Johan Santana Intentionally Hitting a Batter: It's About Time
“I feel like I have to protect my teammates. You can call that whatever you want. We’re in it together.”—Johan Santana
Giants' pitcher Matt Cain may not have thrown at David Wright’s head intentionally, but the fact is, he hit him. And when Santana retaliated, it was the right thing to do.
If the pitch “just got away” from Cain, then he shouldn’t be anywhere near Wright’s head in the first place if he can’t control his pitches.
But that’s baseball—and retaliation is part of baseball, too.
There are two schools of thought on how to go about it: One is to drill the pitcher, the other is to hit the opposing team’s star player.
The Mets' star third baseman was the one beaned. The Giants, coincidentally, have a young star third baseman of their own, so Santana chose him. But if he would have known that Cain would classlessly and sarcastically tip his hat to the booing fans when he left the game, Santana may have had second thoughts on deciding who to hit.
We’re talking about the Mets here, so of course Santana missed Pablo Sandoval, throwing behind him. Where have you gone, Shawn Estes? And, of course, Sandoval blasted a home run two pitches later.
Warnings were issued to both benches—enough with those stupid warnings, let the players police themselves. But that didn’t deter Santana—he hit Bengie Molina anyway.
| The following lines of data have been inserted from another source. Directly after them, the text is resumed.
Lemma applyPrepared_grows now auth item : item_ok item → moves_ok grows (applyPrepared now auth item).
Proof.
  intros Hok s r s' Hap H Hs. destruct (applyPrepared_ends _ _ _ _ _ _ _ Hs Hap) as [rc _|en _ _ _|en result _ _ _ _|en _ _ _ _ Hc].
  - exists []. by rewrite app_nil_r.
  - apply (same_journal_grows s); [apply put_receipt_quiet|done].
  - apply (same_journal_grows s); [apply settled_quiet|done].
  - eexists. by apply accepted_represents.
Qed.

(** High-water marks only rise, whatever happens. *)
Lemma mono_same s s' : sd_enrollments s' = sd_enrollments s → mono s s'.
Proof. intros He id r Hr. rewrite He. exists r. by split. Qed.

Lemma quiet_mono s s' : quiet s s' → mono s s'.
Proof. by intros [_ ?]. Qed.

Ltac mono_step :=
  first
    [ apply moves_ok_reads; [apply _|solve [eauto with moves]]
    | apply moves_reads; [apply _|solve [eauto with moves]]
    | apply moves_ok_bind; [apply _| |intros ?]
    | apply moves_bind; [apply _| |intros ?]
    | apply (moves_ok_weaken quiet); [apply quiet_mono|]; first
        [ apply moves_moves_ok, quiet_counter | apply moves_moves_ok, quiet_provision
        | apply moves_moves_ok, quiet_observe | apply moves_moves_ok, quiet_history
        | apply moves_moves_ok, quiet_advance | apply moves_moves_ok, quiet_receipt ]
    | apply moves_moves_ok, moves_insert; [apply _|intros ? ?; by apply mono_same]
    | apply moves_moves_ok, moves_modify; intros ?; by apply mono_same ].

Ltac mono_call := repeat (cbv zeta; first [mono_step | split_match]).

Lemma quiet_read_history : reads readHistoryBytes. Proof. done. Qed.
Hint Resolve quiet_read_history quiet_readEntity quiet_watermark quiet_floor quiet_active : moves.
He was not coming off that mound until he hit somebody.
Protecting Wright was about more than this one game. Wright was thrown at on purpose in Arizona, and the Mets did nothing about it, as usual. Santana had had enough, and he felt payback was due. And it’s about time.
From the late 1960s into the 1990s, old-fashioned country hard ball was part of Mets baseball. Throwing at hitters has been a part of baseball since the beginning of the game, and it was certainly synonymous with the Mets.
If a hitter wanted to dig in against Jerry Koosman, Tom Seaver, Jon Matlack, Nolan Ryan, David Cone, or Dwight Gooden, so be it. Those pitchers wouldn’t think twice about throwing a little chin music. And if an opposing team wanted to start something and take on Kevin Mitchell or Ray Knight, then good luck.
But somewhere over the course of the last 10 years, the Mets have turned into pushovers and patsies. They sit back and take it and rarely retaliate.
To see Santana throw at batters until he hit one was a sight for sore eyes.
It’s all a part of baseball, and to Molina’s credit, he accepted getting hit as part of the game. The problem for the Mets the in the last 10 years is that it hasn’t been part of their game.
It’s about time that they joined the club.